From c014a0df4b155bff60780732040baa9ca1a851d2 Mon Sep 17 00:00:00 2001
From: Bert Palm <bert.palm@ufz.de>
Date: Thu, 12 Mar 2020 14:43:30 +0100
Subject: [PATCH] fine new properties / methods

---
 dios/dios.py | 60 ++++++++++++++++++++++++++++++++++++++++++++++------
 1 file changed, 54 insertions(+), 6 deletions(-)

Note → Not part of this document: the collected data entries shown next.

(** C1 (as amended): when the source is a file and [migrate_file]
    returns [True], the destination is a file, whatever was at its path
    before; it holds [update_content] of the source as read, written
    with the line separator of the system; and read in its turn it
    gives just that text. *)
Theorem migrate_file_true_content (src_rel dest_rel : string)
    (stored : text) (w w' : world) :
  fs w !! join SRC_BASE src_rel = Some (File stored) ->
  migrate_file join dirname os src_rel dest_rel w = (Returned true, w') ->
  exists updated_content,
    update_content (read_newlines stored) = Some updated_content /\
    fs w' !! join DEST_BASE dest_rel
      = Some (File (write_newlines (linesep os) updated_content)) /\
    read_newlines (write_newlines (linesep os) updated_content)
      = updated_content.
Proof.
  intros Hsrc Hrun.
  exists (apply_rules rules (read_newlines stored)).
  split; [apply update_content_eq|]. split; [|apply updated_round_trip].
  revert Hrun.
  unfold migrate_file, mbind, M_bind, path_exists.
  rewrite Hsrc. rewrite bool_decide_eq_true_2 by eauto. cbn [negb].
  pose proof (makedirs_keeps dirname os (dirname (join DEST_BASE dest_rel))
                w _ _ Hsrc) as Hsrc1.
  destruct (makedirs dirname os _ w) as [[[]|e] w1]; [|discriminate].
  cbn [snd] in Hsrc1.
  unfold try_except, read_text, mbind, M_bind.
  destruct (read_err os _); [cbn; discriminate|].
  rewrite Hsrc1. cbn [mret M_ret].
  rewrite update_content_eq.
  generalize (apply_rules rules (read_newlines stored)). intros updated.
  unfold write_text.
  destruct (write_err os _) as [[e|e written]|].
  - cbn. discriminate.
  - destruct (is_dir _ _); cbn; discriminate.
  - destruct (is_dir _ _); cbn; [discriminate|].
    intros H. apply (f_equal snd) in H. cbn [snd] in H.
    rewrite <- H. cbn [fs]. apply lookup_insert_eq.
Qed.
End MigrateFile.



Lemma migrate_file_true_content_witness :
  exists updated_content,
    update_content (read_newlines Sample.page) = Some updated_content /\
    after Platform.join Platform.dirname no_faults (fs Sample.w_first)
      Sample.first_src Sample.first_dest
      !! Platform.dest_path Sample.first_dest
      = Some (File (write_newlines Posix updated_content)) /\
    read_newlines (write_newlines Posix updated_content) = updated_content.
Proof.
  apply (migrate_file_true_content Platform.join Platform.dirname no_faults
           Sample.first_src Sample.first_dest Sample.page Sample.w_first).
  - by_vm.
  - by_vm.
Defined.

(** The witness world really has a stale destination that is replaced. *)
Example first_destination_replaced :
  fs Sample.w_first !! Platform.dest_path Sample.first_dest
    = Some (File (cp "stale")) /\
  after Platform.join Platform.dirname no_faults (fs Sample.w_first)
    Sample.first_src Sample.first_dest
    !! Platform.dest_path Sample.first_dest
    = Some (File (cp "namespace DatasetStudio.ClientApp.Features.Datasets.Pages;")).
Proof. split; by_vm. Qed.

(** C1 (as stated) fails: the characters of the destination are not
    [update_content] of the characters of the source when the source
    has lines that end in CR LF or CR.  On a POSIX system they all end
    in LF afterwards, on Windows in CR LF. *)
Lemma line_ends_are_not_copied :
  let posix := migrate_file Platform.join Platform.dirname no_faults
                 Sample.first_src Sample.first_dest Sample.w_mixed in
  let windows := migrate_file Platform.join Platform.dirname Sample.os_windows
                   Sample.first_src Sample.first_dest Sample.w_mixed in
  fs Sample.w_mixed !! Platform.src_path Sample.first_src
    = Some (File [97; CR; LF; 98; CR; 99]%N)
  /\ update_content [97; CR; LF; 98; CR; 99]%N
     = Some [97; CR; LF; 98; CR; 99]%N
  /\ posix.1 = Returned true
  /\ fs posix.2 !! Platform.dest_path Sample.first_dest
     = Some (File [97; LF; 98; LF; 99]%N)
  /\ windows.1 = Returned true
  /\ fs windows.2 !! Platform.dest_path Sample.first_dest
     = Some (File [97; CR; LF; 98; CR; LF; 99]%N).
Proof. cbv zeta. repeat split; by_vm. Qed.

(** ** Exceptions that leave [migrate_file] *)

(** C2: with a regular file in the place of the destination directory,
    [migrate_file] does not return [False]: the exception of
    [os.makedirs] leaves it, and nothing is printed. *)
Theorem migrate_file_propagates_makedirs_error :
  migrate_file Platform.join Platform.dirname no_faults
    Sample.first_src Sample.first_dest Sample.w_blocked
  = (Raised ("[Errno 17] File exists: "
             ++ repr (Platform.dest_path "Features/Datasets/Pages")),
     Sample.w_blocked).
Proof. by_vm. Qed.

(** C7: in the same file tree the run of [main] ends with an uncaught
    exception, and the exit status is 1. *)
Theorem exit_status_nonzero :
  exit_status Platform.join Platform.dirname no_faults Sample.w_blocked = 1.
Proof. by_vm. Qed.
(** ** The whole run *)

Section Main.
Variable join : string -> string -> string.
Variable dirname : string -> string.
Variable os : faults.

Lemma is_file_true (m : gmap string node) (p : string) :
  is_file m p = true -> exists content, m !! p = Some (File content).
Proof.
  unfold is_file. destruct (m !! p) as [[c|]|]; try discriminate. eauto.
Qed.

Lemma can_migrate_runs (m : gmap string node) (src_rel dest_rel : string) :
  can_migrate join dirname os m src_rel dest_rel = true ->
  exists m', forall lines,
    migrate_file join dirname os src_rel dest_rel (World m lines) =
      (Returned true,
       World m' (lines ++ ["  [OK] " +:+ src_rel +:+ " -> " +:+ dest_rel])).
Proof.
  unfold can_migrate. rewrite !andb_true_iff, !negb_true_iff.
  rewrite !bool_decide_eq_true.
  intros [[[[Hsrc Hread] Hfree] Hdir] Hwrite].
  apply is_file_true in Hsrc as [content Hsrc].
  eexists. intros lines.
  unfold migrate_file, mbind, M_bind, path_exists. cbn [fs].
  rewrite Hsrc. rewrite bool_decide_eq_true_2 by eauto. cbn [negb].
  rewrite (makedirs_returns dirname os _ (World m lines)) by exact Hfree.
  unfold try_except, read_text, mbind, M_bind. rewrite Hread. cbn [fs console].
  rewrite (ensure_dirs_keep _ _ _ _ Hsrc). cbn [mret M_ret].
  rewrite update_content_eq. unfold write_text. cbn [fs console].
  destruct (write_err os _); [discriminate|]. rewrite Hdir.
  cbn. reflexivity.
Qed.

Lemma can_migrate_after (m : gmap string node) (src_rel dest_rel : string) :
  can_migrate join dirname os m src_rel dest_rel = true ->
  forall lines,
    migrate_file join dirname os src_rel dest_rel (World m lines) =
      (Returned true,
       World (after join dirname os m src_rel dest_rel)
             (lines ++ ["  [OK] " +:+ src_rel +:+ " -> " +:+ dest_rel])).
Proof.
  intros Hcan lines. destruct (can_migrate_runs _ _ _ Hcan) as [m' Hm'].
  unfold after. rewrite (Hm' []). apply Hm'.
Qed.
(** * Smart Study Scheduler: the planner and the progress ledger

    A shallow embedding of [smart_generate_plan], of the "Generate schedule"
    handler of [page_scheduler] and of the "Mark complete" / "Skip" handlers
    of [page_tasks] (src/app.py), with the properties of the allocation
    algorithm, of the ledger and of the streak counter; then of the other
    handlers of [page_scheduler], of the computations of [page_report], of
    the dashboard's focus block and of the sign-up, sign-in and
    forgot-password forms.

    Conventions of the embedding.
    - A Python [float] is an exact rational ([Q]); [==] on floats is [Qeq].
      [round(x, 2)] is rounding to the nearest hundredth, ties to the even
      hundredth; the bounds proved below use only that the result is within
      0.005 of [x].
    - A Python [int] is a [Z].
    - A Python [str] is a [string] whose characters are code points below 256.
    - A Python [dict] whose insertion order is observed (the subject totals,
      the plan) is an association list with unique keys.
    - A [datetime] is a number of microseconds ([Z]). The readings of
      [utcnow()] are a parameter: the scoring loop reads the clock once per
      subject, and [utcnow i] is its reading for the subject at position
      [i]. The exam date is a [datetime] or [None], as [page_scheduler]
      passes it, so that [exam_date - utcnow()] does not raise.
    - [int(s)] and [str(n)] are taken without the interpreter's optional
      limit on the number of digits. *)

From Stdlib Require Import ZArith QArith Qround Lqa Lia Bool.
From Stdlib Require Import List FinFun Permutation Sorted String Ascii.
From Stdlib Require Import DecimalString DecimalZ DecimalPos.
Import ListNotations.

Local Open Scope string_scope.
Local Open Scope Q_scope.

(** ** Python built-ins on floats *)

Module Py.

(** [a < b] on floats. *)
Definition Qlt_bool (a b : Q) : bool := negb (Qle_bool b a).

(** [min(a, b)]: the first argument unless the second is strictly smaller. *)
Definition min (a b : Q) : Q := if Qlt_bool b a then b else a.

(** [max(a, b)]: the first argument unless the second is strictly larger. *)
Definition max (a b : Q) : Q := if Qlt_bool a b then b else a.

(** Nearest integer, ties to even. *)
Definition round_half_even (x : Q) : Z :=
  let n := Qfloor x in
  match Qcompare (x - inject_Z n) (1 # 2) with
  | Lt => n
  | Gt => (n + 1)%Z
  | Eq => if Z.even n then n else (n + 1)%Z
  end.

(** [round(x, 2)]. *)
Definition round2 (x : Q) : Q := Qmake (round_half_even (x * 100)) 100.

(** [sum(...)] of floats, left to right from 0. *)
Definition sum (l : list Q) : Q := fold_left Qplus l 0.

(** [ord(c)]. *)
Definition ord (c : ascii) : nat := nat_of_ascii c.

(** [sum(ord(c) for c in s)]. *)
Fixpoint sum_ord (s : string) : nat :=
  match s with
  | EmptyString => 0%nat
  | String c r => (ord c + sum_ord r)%nat
  end.

(** [str(n)] for an int, as in an f-string. *)
Definition str (n : Z) : string := NilEmpty.string_of_int (Z.to_int n).

End Py.

(** ** Insertion-ordered dictionaries with string keys *)

Module Dict.

Section WithValue.
Context {V : Type}.

Definition t := list (string * V).

(** [d.get(k)] *)
Fixpoint get (k : string) (d : t) : option V :=
  match d with
  | [] => None
  | (k', v) :: r => if String.eqb k k' then Some v else get k r
  end.

(** [d[k] = v]: overwrite in place, or append a new key at the end. *)
Fixpoint set (k : string) (v : V) (d : t) : t :=
  match d with
  | [] => [(k, v)]
  | (k', v') :: r =>
      if String.eqb k k' then (k', v) :: r else (k', v') :: set k v r
  end.

Definition keys (d : t) : list string := map fst d.
Definition values (d : t) : list V := map snd d.

End WithValue.

Arguments t : clear implicits.

End Dict.

(** ** Data model *)

(** A subject dict: ["name"] is always present, ["difficulty"] may be missing. *)
Record Subject := mkSubject {
  name : string;
  difficulty : option string
}.

(** A task dict of a day's list. *)
Record Task := mkTask {
  subject : string;
  hours : Q;
  note : string
}.

Definition Plan := Dict.t (list Task).

(** ** Planner algorithm *)

Definition tips : list string :=
  [ "Focus on problem solving";
    "Review weak topics first";
    "Practice previous questions";
    "Do a short self-quiz";
    "Summarize key formulas";
    "Teach this topic to an imaginary friend" ].

Definition pick_focus_note (subject_name : string) : string :=
  let idx := (Py.sum_ord subject_name mod List.length tips)%nat in
  nth idx tips "".

Definition weights : Dict.t Q :=
  [ ("easy", 1); ("medium", 3 # 2); ("hard", 5 # 2) ].

(** [weights.get(s.get("difficulty", "medium"), 1.5)] *)
Definition weight (s : Subject) : Q :=
  let key := match difficulty s with Some d => d | None => "medium" end in
  match Dict.get key weights with
  | Some w => w
  | None => 3 # 2
  end.

Definition microseconds_per_day : Z := 86400000000.

(** [(a - b).days]: a timedelta is normalised so that [days] is the floor. *)
Definition timedelta_days (a b : Z) : Z := ((a - b) / microseconds_per_day)%Z.

(** The urgency factor of the scoring loop (lines 223-232). *)
Definition urgency (exam_date : option Z) (now : Z) : Q :=
  let urgency := 1 in
  match exam_date with
  | Some exam =>
      let days_until_exam := Z.max (timedelta_days exam now) 0 in
      if (days_until_exam <=? 7)%Z then
        urgency + inject_Z (8 - days_until_exam) * (12 # 100)
      else if (days_until_exam <=? 30)%Z then
        urgency + inject_Z (30 - days_until_exam) * (3 # 100)
      else urgency
  | None => urgency
  end.

(** [s["name"] in focus_subjects] *)
Definition str_in (x : string) (l : list string) : bool :=
  existsb (String.eqb x) l.

(** [1.15 if focus_subjects and s["name"] in focus_subjects else 1.0] *)
Definition boost (s : Subject) (focus_subjects : option (list string)) : Q :=
  match focus_subjects with
  | Some (f :: fs) => if str_in (name s) (f :: fs) then 115 # 100 else 1
  | _ => 1
  end.

(** One iteration of the scoring loop: the pair appended to [scores]. *)
Definition score (exam_date : option Z) (now : Z)
    (focus_subjects : option (list string)) (s : Subject) : string * Q :=
  (name s, weight s * urgency exam_date now * boost s focus_subjects).

(** The readings of [datetime.utcnow()] during one call of
    [smart_generate_plan]: the scoring loop reads the clock once per subject
    (line 226), and [utcnow i] is its reading for the subject at position
    [i]. *)
Definition Clock := nat -> Z.

(** A clock that shows [t] at every reading. *)
Definition at_time (t : Z) : Clock := fun _ => t.

(** The scoring loop (lines 221-234) from the subject at position [i] on. *)
Fixpoint scores_from (i : nat) (subjects : list Subject)
    (exam_date : option Z) (utcnow : Clock)
    (focus_subjects : option (list string)) : list (string * Q) :=
  match subjects with
  | [] => []
  | s :: rest =>
      score exam_date (utcnow i) focus_subjects s
      :: scores_from (S i) rest exam_date utcnow focus_subjects
  end.

Definition scores_of (subjects : list Subject) (exam_date : option Z)
    (utcnow : Clock) (focus_subjects : option (list string))
  : list (string * Q) :=
  scores_from 0 subjects exam_date utcnow focus_subjects.
Definition is_ok {E A} (r : result E A) : bool :=
  match r with Ok _ => true | Err _ => false end.

Lemma bind_Ok_inv {E A B} (m : result E A) (f : A → result E B) (b : B) :
  rbind m f = Ok b → ∃ a, m = Ok a ∧ f a = Ok b.
Proof. destruct m; cbn; naive_solver. Qed.

Lemma and_then_Some {A B} (o : option A) (f : A → option B) b :
  o >>? f = Some b ↔ ∃ a, o = Some a ∧ f a = Some b.
Proof. destruct o; cbn; naive_solver. Qed.

Lemma ok_or_Ok {E A} (o : option A) (e : E) a : ok_or o e = Ok a ↔ o = Some a.
Proof. destruct o; cbn; naive_solver. Qed.

(** [for_each f l] runs a fallible function over a list and stops at the
    first error, as a [for] loop around [?] does. *)
Fixpoint for_each {E A} (f : A → result E unit) (l : list A) : result E unit :=
  match l with
  | [] => Ok tt
  | a :: l' => rbind (f a) (λ _, for_each f l')
  end.

Lemma for_each_Ok {E A} (f : A → result E unit) l :
  for_each f l = Ok tt ↔ Forall (λ a, f a = Ok tt) l.
Proof.
  induction l as [|a l IH]; cbn; [naive_solver|].
  rewrite Forall_cons, <- IH.
  destruct (f a) as [[]|e]; cbn; naive_solver.
Qed.

(** Left fold with early exit on error. *)
Fixpoint fold_result {E A B} (f : A → B → result E A) (a : A) (l : list B) : result E A :=
  match l with
  | [] => Ok a
  | b :: l' => rbind (f a b) (λ a', fold_result f a' l')
  end.

Lemma fold_result_app {E A B} (f : A → B → result E A) a l1 l2 :
  fold_result f a (l1 ++ l2) = rbind (fold_result f a l1) (λ a', fold_result f a' l2).
Proof.
  revert a. induction l1 as [|b l1 IH]; intros a; cbn; [done|].
  destruct (f a b); cbn; [apply IH|done].
Qed.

diff --git a/dios/dios.py b/dios/dios.py
index 0675e3d..8117f3c 100644
--- a/dios/dios.py
+++ b/dios/dios.py
@@ -13,7 +13,6 @@ import numpy as np
 import operator as op
 
 import functools as ftools
-import itertools
 
 import pandas.core.dtypes.common as dcom
 
@@ -127,9 +126,8 @@ class DictOfSeries:
             if data is not None:
                 self._init_insert_data(data, columns)
 
-            # NOTE: self._data contain nans at locations
-            # where no data was present, but a column-name
-            # was given
+            # self._data contain nans at locations, where no
+            # data was present, but a column-name was given
 
             if itype is None:
                 self._itype = _find_least_common_itype(self._data.dropna())
@@ -189,6 +187,48 @@ class DictOfSeries:
     def columns(self, cols):
         self._data.index = cols
 
+    @property
+    def indexes(self):
+        """ Return pd.series with the indexes. """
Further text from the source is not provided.